Member of the Bundestag; for Karlsruhe-Land;
- Incumbent
- Assumed office 26 October 2021
- Preceded by: Axel Fischer

Personal details
- Born: 1 August 1987 (age 39) Karlsruhe, West Germany
- Party: Christian Democratic Union
- Education: Leibniz University Hannover; Goethe University Frankfurt;

= Nicolas Zippelius =

German politician

Nicolas Zippelius (born 1 August 1987) is a German politician of the Christian Democratic Union (CDU) who has been serving as a member of the Bundestag since 2021.

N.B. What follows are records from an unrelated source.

(* ===== verification/Ratelimit.v ===== *)
(** * extension-example/ratelimit: token buckets

    The limiter of main.go, over the arithmetic its token counts are in: an
    interface with two instances, the rationals, in which the bound of a bucket
    is proved, and the float64 of the code as the Standard Library's
    specification of binary floating point, in which runs are evaluated. Times
    are nanoseconds; a [take] is one step, since it runs under the mutex. *)

From Stdlib Require Import Ascii QArith Qround Qminmax Lqa SpecFloat.
From S2P Require Import Prelude GoStrings Wire Query HostServer Sdk SdkHost SdkRuntime Plugins.

Open Scope Z_scope.

(** ** The arithmetic *)

Class Arith (T : Type) := {
  of_ratio : Z -> positive -> T;      (* a constant *)
  add : T -> T -> T; sub : T -> T -> T; mul : T -> T -> T; div : T -> T -> T;
  min_ : T -> T -> T; ltb : T -> T -> bool; leb : T -> T -> bool;
  of_int : Z -> T; to_int : T -> Z    (* conversion, and truncation *)
}.

(** [time.Duration.Seconds]. *)
Definition Seconds `{Arith T} (d : Z) : T :=
  add (of_int (d `quot` second)) (div (of_int (Z.rem d second)) (of_int second)).

#[export] Instance exact : Arith Q := {|
  of_ratio := fun n d => n # d;
  add := Qplus; sub := Qminus; mul := Qmult; div := Qdiv; min_ := Qmin;
  ltb := fun a b => negb (Qle_bool b a); leb := Qle_bool;
  of_int := inject_Z; to_int := fun q => Z.quot (Qnum q) (Zpos (Qden q))
|}.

==Early life and education==
Zippelius was born in the West German city of Karlsruhe and studied political science in Hanover and Frankfurt.

==Political career==
Zippelius was elected directly to the Bundestag the 2021 elections, representing the Karlsruhe-Land district.

In parliament, Zippelius has since been serving on the Committee on Economic Cooperation and Development and the Committee on Digital Affairs. Since the 2025 elections, he has been his parliamentary group’s spokesperson on economic cooperation and development as well as on bilateral relations with China.

In the negotiations to form a coalition government under the leadership of Cem Özdemir following the 2026 state elections in Baden-Württemberg, Zippelius co-chaired the working group on administrative modernization, alongside Jörg Krauss.